PROBLEM TO SOLVE: Only the lines from the top of the data through the line containing "from_utf8_lossy : string -> string;" should be duplicated, exactly as they appear.

(Dataset entries)
(* ===== verification/ScanEngine.v ===== *)
(** The local scan engine: classification of paths, resolution of targets, bounded
    text probes and the pipeline that assembles a validated report
    (format_detection.rs, local_resolve.rs, shallow_inspect.rs, failure_map.rs,
    scan_engine.rs, target_resolution.rs and orchestrator.rs of
    src/crates/paraclete-core/src). *)

From Stdlib Require Import Ascii.
From S2P Require Import Prelude BTree Location Schema RepairPlan Backend Inventory RepairExec Execute AuthStore Application ParquetFooter ScanTypes ScanInfer ScanRules.

(** * The outside *)

(** What a directory walk yields for one entry: its kind and its path, or the
    lossy form of a path that is not UTF-8. *)
Record WalkEntry := { we_is_file : bool; we_path : Result string string }.

(** The file system at the time of the scan, and serde_json's parser. *)
Class ScanFs := {
  sfs_exists : string -> bool;
  (** [fs::metadata(p)], as the length, or the I/O error's text. *)
  sfs_metadata : string -> Result string Z;
  (** [WalkDir::new(root).follow_links(false)]; [None] is an entry in error. *)
  sfs_walk : string -> list (option WalkEntry);
  sfs_open : string -> Result string unit;
  (** [metadata] and one [read] of at most [n] bytes on the open file. *)
  sfs_len : string -> Result string Z;
  sfs_read : string -> nat -> Result string string;
  sfs_contents : string -> Result string bytes;
  (** [String::from_utf8_lossy], and whether the first char of a text is
      alphabetic in Unicode's sense. *)
  from_utf8_lossy : string -> string;
  alphabetic_start : string -> bool;
  (** [serde_json::from_str], or its error's text. *)
  json_from_str : string -> Result string json;
}.

(** * Formats (format_detection.rs) *)

(** [Path::extension]. *)
Definition path_extension (p : string) : option string :=
  name ← file_name p;
  match split_last "." name with
  | Some (EmptyString, _) | None => None
  | Some (_, ext) => Some ext
  end.
(** The keys of a sorted set are determined by its elements. *)
Lemma sorted_keys_ext {V W} (m : bmap V) (m' : bmap W) : bm_wf m -> bm_wf m' ->
  (forall k, k ∈ bm_keys m <-> k ∈ bm_keys m') -> bm_keys m = bm_keys m'.
Proof.
  intros Hm Hm' Hk. apply (StronglySorted_unique_strong str_lt); [|done|done|].
  - intros a b _ _ Hab Hba. by destruct (str_lt_irrefl a), (transitivity Hab Hba).
  - apply NoDup_Permutation; [by apply bm_wf_nodup..|done].
Qed.

(** Two files whose Hive keys differ as sets. *)
Definition keys_differ (d : Dataset) : Prop :=
  exists f g, f ∈ ds_files d /\ g ∈ ds_files d /\
    ~ (forall k, k ∈ map seg_key (df_partitions f) <-> k ∈ map seg_key (df_partitions g)).

Definition file_keys (f : DatasetFile) : list string := bm_keys (bs_of_list (map seg_key (df_partitions f))).

Lemma file_keys_ext f g : file_keys f = file_keys g <->
  (forall k, k ∈ map seg_key (df_partitions f) <-> k ∈ map seg_key (df_partitions g)).
Proof.
  unfold file_keys. split.
  - intros Heq k. rewrite <- (bs_of_list_elem k (map seg_key (df_partitions f))), Heq. apply bs_of_list_elem.
  - intros Hk. apply sorted_keys_ext; [apply bm_of_list_wf..|]. intros k. by rewrite !bs_of_list_elem.
Qed.

Lemma bm_keys_nil {V} (m : bmap V) : bm_keys m = [] <-> m = [].
Proof. destruct m; [done|]. by split. Qed.

Lemma keys_inconsistent_spec d :
  keys_inconsistent (partition_key_sets_for_dataset d) = true <-> keys_differ d.
Proof.
  unfold keys_differ. setoid_rewrite <- file_keys_ext.
  set (sets := partition_key_sets_for_dataset d).
  assert (forall s, s ∈ sets <-> exists f, f ∈ ds_files d /\ s = (df_path f, bs_of_list (map seg_key (df_partitions f)))) as Hs.
  { intros s. unfold sets, partition_key_sets_for_dataset. rewrite list_elem_of_fmap. naive_solver. }
  unfold keys_inconsistent. rewrite orb_true_iff, andb_true_iff, !existsb_exists, Nat.ltb_lt.
  setoid_rewrite <- list_elem_of_In. rewrite (two_elements (map _ _)).
  setoid_rewrite list_elem_of_fmap. setoid_rewrite list_elem_of_filter. setoid_rewrite Hs. split.
  - intros [((s & (f & Hf & ->) & Hne) & (s' & (g & Hg & ->) & He))|
            (x & y & (s & -> & _ & f & Hf & ->) & (s' & -> & _ & g & Hg & ->) & Hne)]; [|by exists f, g].
    exists f, g. split; [done|]. split; [done|]. unfold file_keys. cbn [snd] in *.
    apply negb_true_iff, bool_decide_eq_false in Hne. apply bool_decide_eq_true in He. rewrite He. simpl.
    by rewrite bm_keys_nil.
  - intros (f & g & Hf & Hg & Hne). unfold file_keys in Hne.
    set (F := bs_of_list (map seg_key (df_partitions f))) in *. set (G := bs_of_list (map seg_key (df_partitions g))) in *.
    destruct (decide (F = [])) as [HF|HF], (decide (G = [])) as [HG|HG].
    + rewrite HF, HG in Hne. done.
    + left. split; [exists (df_path g, G)|exists (df_path f, F)]; (split; [eauto|]); cbn [snd];
        [by rewrite bool_decide_eq_false_2|by rewrite bool_decide_eq_true_2].
    + left. split; [exists (df_path f, F)|exists (df_path g, G)]; (split; [eauto|]); cbn [snd];
        [by rewrite bool_decide_eq_false_2|by rewrite bool_decide_eq_true_2].
    + right. exists (bm_keys F), (bm_keys G). split; [exists (df_path f, F); eauto 6|].
      split; [exists (df_path g, G); eauto 6|done].
Qed.
Definition redact_finding (p : RedactionPolicy) (f : ScanFinding) : ScanFinding :=
  if strip_finding_evidence_payloads p then {|
    sf_id := sf_id f; sf_code := sf_code f; sf_severity := sf_severity f; sf_category := sf_category f;
    sf_summary := sf_summary f; sf_detail := sf_detail f; sf_evidence := map strip_payload (sf_evidence f);
    sf_locations := sf_locations f; sf_recommendations := sf_recommendations f;
    sf_fingerprint := sf_fingerprint f; sf_attributes := sf_attributes f |}
  else f.

Definition apply_redaction_policy (r : Report) (p : RedactionPolicy) : Report := {|
  rep_request := rep_request r; rep_metadata := rep_metadata r; rep_summary := rep_summary r;
  rep_assets := map (redact_asset p) (rep_assets r); rep_datasets := rep_datasets r;
  rep_dataset_summaries := rep_dataset_summaries r; rep_format_summaries := rep_format_summaries r;
  rep_findings := map (redact_finding p) (rep_findings r) |}.

(** * Diffs *)

Record SummaryDelta := {
  discovered_assets_delta : Z; inspected_assets_delta : Z; failed_inspection_assets_delta : Z;
  skipped_inspection_assets_delta : Z; dataset_member_assets_delta : Z; dataset_count_delta : Z;
  findings_total_delta : Z;
}.

Record RunDiff := {
  diff_run_a : string; diff_run_b : string; diff_findings_added : list string; diff_findings_removed : list string;
  datasets_added : list string; datasets_removed : list string; summary_delta : SummaryDelta;
}.

Definition finding_fingerprints (r : Report) : bset :=
  bs_of_list (map (fun f => default ("fallback:" +:+ sf_id f) (sf_fingerprint f)) (rep_findings r)).

Definition dataset_ids (r : Report) : bset := bs_of_list (map ds_dataset_id (rep_datasets r)).

(** [BTreeSet::difference]. *)
Definition bs_difference (a b : bset) : list string := filter (fun k => bm_get k b = None) (bm_keys a).

(** [i64::try_from(n).unwrap_or(0)] of an unsigned [n]. *)
Definition i64_or_zero (n : Z) : Z := if (n <? 2 ^ 63)%Z then n else 0%Z.

Definition diff_summaries (a b : ScanSummary) : SummaryDelta :=
  let d f := (i64_or_zero (f b) - i64_or_zero (f a))%Z in
  {| discovered_assets_delta := d discovered_assets; inspected_assets_delta := d inspected_assets;
     failed_inspection_assets_delta := d failed_inspection_assets;
     skipped_inspection_assets_delta := d skipped_inspection_assets;
     dataset_member_assets_delta := d dataset_member_assets; dataset_count_delta := d dataset_count;
     findings_total_delta := d findings_total |}.

Definition diff_reports (run_a run_b : string) (a b : Report) : RunDiff := {|
  diff_run_a := run_a; diff_run_b := run_b;
  diff_findings_added := bs_difference (finding_fingerprints b) (finding_fingerprints a);
  diff_findings_removed := bs_difference (finding_fingerprints a) (finding_fingerprints b);
  datasets_added := bs_difference (dataset_ids b) (dataset_ids a);
  datasets_removed := bs_difference (dataset_ids a) (dataset_ids b);
  summary_delta := diff_summaries (rep_summary a) (rep_summary b) |}.

(** * Labels *)

Definition grouping_kind_label (k : GroupingKind) : string :=
  match k with
  | SingleFile => "single_file" | PathAnchor => "path_anchor" | PathAnchorSchemaSplit => "path_anchor_schema_split"
  | PathAnchorPartFilePattern => "path_anchor_part_file_pattern"
  end.

Definition partition_layout_label (p : PartitionLayout) : string :=
  match p with Unpartitioned => "unpartitioned" | HiveDirectoryKeys => "hive_directory_keys" end.

Definition failure_kind_db (k : FailureKind) : string :=
  match k with
  | FkIoError => "io_error" | FkFormatReadError => "format_read_error" | FkUnsupportedFormat => "unsupported_format"
  | FkProbeDecodeError => "probe_decode_error" | FkTruncatedByPolicy => "truncated_by_policy"
  | FkInternalEngineError => "internal_engine_error"
  end.

(** [serde_json::from_str::<FailureKind>] on the quoted label. *)
Definition failure_kind_from (s : string) : option FailureKind :=
  find (fun k => bool_decide (failure_kind_db k = s))
    [FkIoError; FkFormatReadError; FkUnsupportedFormat; FkProbeDecodeError; FkTruncatedByPolicy; FkInternalEngineError].

Definition parse_data_format (s : string) : option DataFormat :=
  if decide (s = "parquet") then Some Parquet
  else if decide (s = "csv") then Some Csv
  else if decide (s = "json") then Some Inventory.Json
  else if decide (s = "ndjson") then Some Ndjson
  else if decide (s = "unknown") then Some UnknownFormat
  else None.

Definition inspection_status_db (s : InspectionStatus) : string :=
  match s with Inspected => "inspected" | InspFailed => "failed" | InspSkipped => "skipped" end.

Definition parse_inspection_status (s : string) : Result StoreError InspectionStatus :=
  if decide (s = "inspected") then Ok Inspected
  else if decide (s = "failed") then Ok InspFailed
  else if decide (s = "skipped") then Ok InspSkipped
  else Err (ReportValidation ("unknown inspection_status " +:+ s)).

Definition run_outcome_db (o : RunOutcome) : string :=
  match o with RunCompleted => "completed" | RunCompletedPartial => "completed_partial" end.

Definition parse_run_outcome (s : string) : Result StoreError RunOutcome :=
  if decide (s = "completed") then Ok RunCompleted
  else if decide (s = "completed_partial") then Ok RunCompletedPartial
  else Err (ReportValidation ("unknown run_outcome " +:+ s)).

(** * Tables *)

Record RunRow := {
  rr_run_id : string; rr_request_scan_id : string; rr_target_kind : string; rr_normalized_target_key : string;
  rr_target_json : string; rr_started_at : string; rr_completed_at : string; rr_run_outcome : string;
  rr_engine_revision : option string; rr_contract_schema_version : string; rr_report_format_version : string;
  rr_report_sha256 : string; rr_summary_json : string;
}.

Record AssetRow := {
  ar_run_id : string; ar_path : string; ar_format : string; ar_inspection_status : string;
  ar_failure_kind : option string; ar_failure_message : option string; ar_dataset_id : option string;
}.

Record DatasetRow := {
  dr_run_id : string; dr_dataset_id : string; dr_grouping_kind : string; dr_partition_layout : string;
  dr_file_count : Z;
}.

Record FindingRow := {
  fr_run_id : string; fr_fingerprint : string; fr_code : string; fr_severity : string; fr_category : string;
  fr_asset_path : option string; fr_dataset_id : option string;
}.

Record scan_tables := {
  scan_runs : list RunRow;
  scan_reports : list (string * string);
  scan_assets : list AssetRow;
  scan_datasets : list DatasetRow;
  scan_findings_table : list FindingRow;
}.

Definition tables_empty : scan_tables := {|
  scan_runs := []; scan_reports := []; scan_assets := []; scan_datasets := []; scan_findings_table := [] |}.

(** Inserting rows with a primary key, one statement after the other. *)
Fixpoint insert_all {R K} `{EqDecision K} (key : R -> K) (constraint : string) (rows table : list R)
    : Result StoreError (list R) :=
  match rows with
  | [] => Ok table
  | r :: rows =>
      if decide (key r ∈ map key table) then Err (Sql constraint) else insert_all key constraint rows (table ++ [r])
  end.

(** What serde does with reports, summaries and targets.  (serde reads a payload that is
    present and null back as absent; no report of the engine has one.) *)
Class ReportSerde := {
  report_to_string : Report -> string;
  report_from_string : string -> Result string Report;
  summary_to_string : ScanSummary -> string;
  summary_from_string : string -> Result string ScanSummary;
  target_to_string : ScanTarget -> string;
  value_from_string : string -> option json;
  report_serde : forall r, report_from_string (report_to_string r) = Ok r;
  summary_serde : forall s, summary_from_string (summary_to_string s) = Ok s;
  target_serde : forall t, is_Some (value_from_string (target_to_string t));
}.

Definition json_as_str (v : json) : option string := match v with JStr s => Some s | _ => None end.

(** How the database orders text, names a violated key and pages rows. *)
Class SqlDialect := {
  text_leb : string -> string -> bool;
  text_leb_total : forall a b, text_leb a b = true \/ text_leb b a = true;
  (** The text of a violated primary key: table and columns. *)
  unique_error : string -> list string -> string;
  sql_page : forall A, Z -> Z -> list A -> Result string (list A);
  sql_page_ok : forall A limit offset (l : list A), (0 <= limit)%Z -> (0 <= offset)%Z ->
    sql_page A limit offset l = Ok (take (Z.to_nat limit) (drop (Z.to_nat offset) l));
}.
Arguments sql_page {_ _}.
(* ===== verification/ScanStoreProofs.v ===== *)
(** Stored scan runs: when persisting succeeds, what is read back, the integrity of
    the projections as an invariant, pages, diffs and redaction. *)

From Stdlib Require Import Ascii.
From S2P Require Import Prelude BTree Location Schema RepairPlan Backend Inventory Journal JobStore Execute Application.
From S2P Require Import ParquetFooter ScanTypes ScanInfer ScanRules ScanEngine ScanProofs ScanRuleProofs ScanStore.

(** * Labels *)

Lemma format_label_round_trip f : parse_data_format (format_label f) = Some f.
Proof. by destruct f. Qed.
Lemma status_round_trip s : parse_inspection_status (inspection_status_db s) = Ok s.
Proof. by destruct s. Qed.
Lemma outcome_round_trip o : parse_run_outcome (run_outcome_db o) = Ok o.
Proof. by destruct o. Qed.
Lemma failure_kind_round_trip k : failure_kind_from (failure_kind_db k) = Some k.
Proof. by destruct k. Qed.

(** * Inserting rows *)

Lemma insert_all_Ok {R K} `{EqDecision K} (key : R -> K) c rows table t' :
  insert_all key c rows table = Ok t' <->
  t' = table ++ rows /\ NoDup (map key rows) /\ Forall (fun r => key r ∉ map key table) rows.
Proof.
  revert table. induction rows as [|r rows IH]; intros table; cbn [insert_all map].
  - rewrite app_nil_r. split; [by intros [= <-]; repeat constructor|by intros (-> & _)].
  - case_decide as Hin.
    + split; [done|]. intros (_ & _ & Hf). by inversion Hf.
    + rewrite IH, map_app, <- app_assoc. cbn [map app]. rewrite NoDup_cons, Forall_cons. setoid_rewrite not_elem_of_app.
      setoid_rewrite list_elem_of_singleton. split.
      * intros (-> & Hnd & Hf). rewrite Forall_forall in Hf. repeat split; [|done|done|apply Forall_forall; naive_solver].
        rewrite list_elem_of_fmap. intros (x & Hx & Hin'). by destruct (Hf x Hin') as [_ []].
      * intros (-> & [Hni Hnd] & _ & Hf). rewrite Forall_forall in *. repeat split; try done; [naive_solver|].
        intros Heq. apply Hni. rewrite <- Heq. by apply (list_elem_of_fmap_2 key).
Qed.

Section Store.
Context `{Digests} `{Rfc3339} `{Uuids} `{UrlText} `{ReportSerde} {D : SqlDialect}.

(** * The invariant of the tables *)

Definition run_ids_of (t : scan_tables) : list string := map rr_run_id (scan_runs t).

SOLUTION:
(* ===== verification/ScanEngine.v ===== *)
(** The local scan engine: classification of paths, resolution of targets, bounded
    text probes and the pipeline that assembles a validated report
    (format_detection.rs, local_resolve.rs, shallow_inspect.rs, failure_map.rs,
    scan_engine.rs, target_resolution.rs and orchestrator.rs of
    src/crates/paraclete-core/src). *)

From Stdlib Require Import Ascii.
From S2P Require Import Prelude BTree Location Schema RepairPlan Backend Inventory RepairExec Execute AuthStore Application ParquetFooter ScanTypes ScanInfer ScanRules.

(** * The outside *)

(** What a directory walk yields for one entry: its kind and its path, or the
    lossy form of a path that is not UTF-8. *)
Record WalkEntry := { we_is_file : bool; we_path : Result string string }.

(** The file system at the time of the scan, and serde_json's parser. *)
Class ScanFs := {
  sfs_exists : string -> bool;
  (** [fs::metadata(p)], as the length, or the I/O error's text. *)
  sfs_metadata : string -> Result string Z;
  (** [WalkDir::new(root).follow_links(false)]; [None] is an entry in error. *)
  sfs_walk : string -> list (option WalkEntry);
  sfs_open : string -> Result string unit;
  (** [metadata] and one [read] of at most [n] bytes on the open file. *)
  sfs_len : string -> Result string Z;
  sfs_read : string -> nat -> Result string string;
  sfs_contents : string -> Result string bytes;
  (** [String::from_utf8_lossy], and whether the first char of a text is
      alphabetic in Unicode's sense. *)
  from_utf8_lossy : string -> string;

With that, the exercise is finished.